■ WHAT THE EXERCISE ASKS ■
Your answer must be an exact transcription of every record.

■ Records from a dataset ■
# # #
(* ===== verification/Formats.v ===== *)
(** * Log formats and handler types: src/include/cloud_profiler.h and
    src/cp/handlers.cpp

    The two enumerations of the public interface and their textual names,
    which the configuration server and its clients exchange. *)
From S2P Require Import Prelude.

Inductive log_format :=
  | ASCII | ASCII_TSC | BINARY | BINARY_TSC
  | ZSTD | ZSTD_TSC | LZO1X | LZO1X_TSC.

Inductive handler_type :=
  | IDENTITY | BUFFER_IDENTITY | BUFFER_IDENTITY_COMP
  | MEDIAN | DOWNSAMPLE | XOY | FIRSTLAST
  | PERIODICCOUNTER | FASTPERIODICCOUNTER | NULLH | NET_CONF
  | FOX_START | FOX_END | GPIORTT.

#[global] Instance log_format_eq_dec : EqDecision log_format.
Proof. solve_decision. Defined.
#[global] Instance handler_type_eq_dec : EqDecision handler_type.
Proof. solve_decision. Defined.

(** The numbers C++ gives to the enumerators, in the order of declaration. *)
Definition all_formats : list log_format :=
  [ASCII; ASCII_TSC; BINARY; BINARY_TSC; ZSTD; ZSTD_TSC; LZO1X; LZO1X_TSC].
Definition all_handlers : list handler_type :=
  [IDENTITY; BUFFER_IDENTITY; BUFFER_IDENTITY_COMP; MEDIAN; DOWNSAMPLE; XOY;
   FIRSTLAST; PERIODICCOUNTER; FASTPERIODICCOUNTER; NULLH; NET_CONF;
   FOX_START; FOX_END; GPIORTT].

#[global] Instance log_format_finite : finite.Finite log_format.
Proof.
  refine {| finite.enum := all_formats |}; [by_decide|].
  intros []; by_decide.
Defined.
#[global] Instance handler_type_finite : finite.Finite handler_type.
Proof.
  refine {| finite.enum := all_handlers |}; [by_decide|].
  intros []; by_decide.
Defined.

(** ** The four maps *)
Definition String2HandlerMap : gmap string handler_type := list_to_map [
  ("IDENTITY",             IDENTITY);
  ("MEDIAN",               MEDIAN);
  ("DOWNSAMPLE",           DOWNSAMPLE);
  ("XOY",                  XOY);
  ("FIRSTLAST",            FIRSTLAST);
  ("PERIODICCOUNTER",      PERIODICCOUNTER);
  ("FASTPERIODICCOUNTER",  FASTPERIODICCOUNTER);
  ("NULLH",                NULLH);
  ("NET_CONF",             NET_CONF);
  ("FOX_START",            FOX_START);
  ("FOX_END",              FOX_END);
  ("GPIORTT",              GPIORTT);
  ("BUFFER_IDENTITY",      BUFFER_IDENTITY);
  ("BUFFER_IDENTITY_COMP", BUFFER_IDENTITY_COMP)].

Definition Handler2StringMap : gmap handler_type string := list_to_map [
  (IDENTITY,             "IDENTITY");
  (MEDIAN,               "MEDIAN");
  (DOWNSAMPLE,           "DOWNSAMPLE");
  (XOY,                  "XOY");
  (FIRSTLAST,            "FIRSTLAST");
  (PERIODICCOUNTER,      "PERIODICCOUNTER");
  (FASTPERIODICCOUNTER,  "FASTPERIODICCOUNTER");
  (NULLH,                "NULLH");
  (NET_CONF,             "NET_CONF");
  (FOX_START,            "FOX_START");
  (FOX_END,              "FOX_END");
  (GPIORTT,              "GPIORTT");
  (BUFFER_IDENTITY,      "BUFFER_IDENTITY");
  (BUFFER_IDENTITY_COMP, "BUFFER_IDENTITY_COMP")].

Definition LogFormat2StringMap : gmap log_format string := list_to_map [
  (ASCII,      "a");
  (BINARY,     "b");
  (ZSTD,       "z");
  (LZO1X,      "l");
  (ASCII_TSC,  "i");
  (BINARY_TSC, "y");
  (ZSTD_TSC,   "d");
  (LZO1X_TSC,  "x")].

Definition String2LogFormatMap : gmap string log_format := list_to_map [
  ("a", ASCII);
  ("b", BINARY);
  ("z", ZSTD);
  ("l", LZO1X);
  ("i", ASCII_TSC);
  ("y", BINARY_TSC);
  ("d", ZSTD_TSC);
  ("x", LZO1X_TSC)].

(** ** The conversions: [None] where the function returns false *)
Definition str_to_handler (s : string) : option handler_type :=
  String2HandlerMap !! s.
Definition handler_to_str (t : handler_type) : option string :=
  Handler2StringMap !! t.
Definition format_to_str (f : log_format) : option string :=
  LogFormat2StringMap !! f.
Definition str_to_format (s : string) : option log_format :=
  String2LogFormatMap !! s.

Lemma handler_to_str_total t : is_Some (handler_to_str t).
Proof. destruct t; by eexists. Qed.
Lemma format_to_str_total f : is_Some (format_to_str f).
Proof. destruct f; by eexists. Qed.
#[export] Hint Resolve handler_to_str_total format_to_str_total : cp.

(** A [list_to_map] lookup is membership when the keys are distinct, which is
    decided by evaluation. *)
Lemma map_table_lookup {V} (l : list (string * V)) k v :
  bool_decide (NoDup l.*1) = true →
  (list_to_map l : gmap string V) !! k = Some v → (k, v) ∈ l.
Proof.
  intros Hd%bool_decide_eq_true_1 Hl. by apply elem_of_list_to_map.
Qed.

(** Handler types and log formats survive the trip through their textual
    names in both directions: every enumerator has a name that reads back as
    itself, and every string that is recognised is the name of the enumerator
    it is read as, so no other string is accepted. *)
Theorem names_roundtrip :
  (∀ t, ∃ s, handler_to_str t = Some s ∧ str_to_handler s = Some t)
  ∧ (∀ s t, str_to_handler s = Some t → handler_to_str t = Some s)
  ∧ (∀ f, ∃ s, format_to_str f = Some s ∧ str_to_format s = Some f)
  ∧ (∀ s f, str_to_format s = Some f → format_to_str f = Some s).
Proof.
  split_and!.
  - intros []; by eexists.
  - intros s t Hs%map_table_lookup; [|by vm_compute].
    list_cases Hs.
  - intros []; by eexists.
  - intros s f Hs%map_table_lookup; [|by vm_compute].
    list_cases Hs.
Qed.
# # #
■ WRITTEN RESPONSE ■
(* ===== verification/Formats.v ===== *)
(** * Log formats and handler types: src/include/cloud_profiler.h and
    src/cp/handlers.cpp

    The two enumerations of the public interface and their textual names,
    which the configuration server and its clients exchange. *)
From S2P Require Import Prelude.

Inductive log_format :=
  | ASCII | ASCII_TSC | BINARY | BINARY_TSC
  | ZSTD | ZSTD_TSC | LZO1X | LZO1X_TSC.

Inductive handler_type :=
  | IDENTITY | BUFFER_IDENTITY | BUFFER_IDENTITY_COMP
  | MEDIAN | DOWNSAMPLE | XOY | FIRSTLAST
  | PERIODICCOUNTER | FASTPERIODICCOUNTER | NULLH | NET_CONF
  | FOX_START | FOX_END | GPIORTT.

#[global] Instance log_format_eq_dec : EqDecision log_format.
Proof. solve_decision. Defined.
#[global] Instance handler_type_eq_dec : EqDecision handler_type.
Proof. solve_decision. Defined.

(** The numbers C++ gives to the enumerators, in the order of declaration. *)
Definition all_formats : list log_format :=
  [ASCII; ASCII_TSC; BINARY; BINARY_TSC; ZSTD; ZSTD_TSC; LZO1X; LZO1X_TSC].
Definition all_handlers : list handler_type :=
  [IDENTITY; BUFFER_IDENTITY; BUFFER_IDENTITY_COMP; MEDIAN; DOWNSAMPLE; XOY;
   FIRSTLAST; PERIODICCOUNTER; FASTPERIODICCOUNTER; NULLH; NET_CONF;
   FOX_START; FOX_END; GPIORTT].

#[global] Instance log_format_finite : finite.Finite log_format.
Proof.
  refine {| finite.enum := all_formats |}; [by_decide|].
  intros []; by_decide.
Defined.
#[global] Instance handler_type_finite : finite.Finite handler_type.
Proof.
  refine {| finite.enum := all_handlers |}; [by_decide|].
  intros []; by_decide.
Defined.

(** ** The four maps *)
Definition String2HandlerMap : gmap string handler_type := list_to_map [
  ("IDENTITY",             IDENTITY);
  ("MEDIAN",               MEDIAN);
  ("DOWNSAMPLE",           DOWNSAMPLE);
  ("XOY",                  XOY);
  ("FIRSTLAST",            FIRSTLAST);
  ("PERIODICCOUNTER",      PERIODICCOUNTER);
  ("FASTPERIODICCOUNTER",  FASTPERIODICCOUNTER);
  ("NULLH",                NULLH);
  ("NET_CONF",             NET_CONF);
  ("FOX_START",            FOX_START);
  ("FOX_END",              FOX_END);
  ("GPIORTT",              GPIORTT);
  ("BUFFER_IDENTITY",      BUFFER_IDENTITY);
  ("BUFFER_IDENTITY_COMP", BUFFER_IDENTITY_COMP)].

Definition Handler2StringMap : gmap handler_type string := list_to_map [
  (IDENTITY,             "IDENTITY");
  (MEDIAN,               "MEDIAN");
  (DOWNSAMPLE,           "DOWNSAMPLE");
  (XOY,                  "XOY");
  (FIRSTLAST,            "FIRSTLAST");
  (PERIODICCOUNTER,      "PERIODICCOUNTER");
  (FASTPERIODICCOUNTER,  "FASTPERIODICCOUNTER");
  (NULLH,                "NULLH");
  (NET_CONF,             "NET_CONF");
  (FOX_START,            "FOX_START");
  (FOX_END,              "FOX_END");
  (GPIORTT,              "GPIORTT");
  (BUFFER_IDENTITY,      "BUFFER_IDENTITY");
  (BUFFER_IDENTITY_COMP, "BUFFER_IDENTITY_COMP")].

Definition LogFormat2StringMap : gmap log_format string := list_to_map [
  (ASCII,      "a");
  (BINARY,     "b");
  (ZSTD,       "z");
  (LZO1X,      "l");
  (ASCII_TSC,  "i");
  (BINARY_TSC, "y");
  (ZSTD_TSC,   "d");
  (LZO1X_TSC,  "x")].

Definition String2LogFormatMap : gmap string log_format := list_to_map [
  ("a", ASCII);
  ("b", BINARY);
  ("z", ZSTD);
  ("l", LZO1X);
  ("i", ASCII_TSC);
  ("y", BINARY_TSC);
  ("d", ZSTD_TSC);
  ("x", LZO1X_TSC)].

(** ** The conversions: [None] where the function returns false *)
Definition str_to_handler (s : string) : option handler_type :=
  String2HandlerMap !! s.
Definition handler_to_str (t : handler_type) : option string :=
  Handler2StringMap !! t.
Definition format_to_str (f : log_format) : option string :=
  LogFormat2StringMap !! f.
Definition str_to_format (s : string) : option log_format :=
  String2LogFormatMap !! s.

Lemma handler_to_str_total t : is_Some (handler_to_str t).
Proof. destruct t; by eexists. Qed.
Lemma format_to_str_total f : is_Some (format_to_str f).
Proof. destruct f; by eexists. Qed.
#[export] Hint Resolve handler_to_str_total format_to_str_total : cp.

(** A [list_to_map] lookup is membership when the keys are distinct, which is
    decided by evaluation. *)
Lemma map_table_lookup {V} (l : list (string * V)) k v :
  bool_decide (NoDup l.*1) = true →
  (list_to_map l : gmap string V) !! k = Some v → (k, v) ∈ l.
Proof.
  intros Hd%bool_decide_eq_true_1 Hl. by apply elem_of_list_to_map.
Qed.

(** Handler types and log formats survive the trip through their textual
    names in both directions: every enumerator has a name that reads back as
    itself, and every string that is recognised is the name of the enumerator
    it is read as, so no other string is accepted. *)
Theorem names_roundtrip :
  (∀ t, ∃ s, handler_to_str t = Some s ∧ str_to_handler s = Some t)
  ∧ (∀ s t, str_to_handler s = Some t → handler_to_str t = Some s)
  ∧ (∀ f, ∃ s, format_to_str f = Some s ∧ str_to_format s = Some f)
  ∧ (∀ s f, str_to_format s = Some f → format_to_str f = Some s).
Proof.
  split_and!.
  - intros []; by eexists.
  - intros s t Hs%map_table_lookup; [|by vm_compute].
    list_cases Hs.
  - intros []; by eexists.
  - intros s f Hs%map_table_lookup; [|by vm_compute].
    list_cases Hs.
Qed.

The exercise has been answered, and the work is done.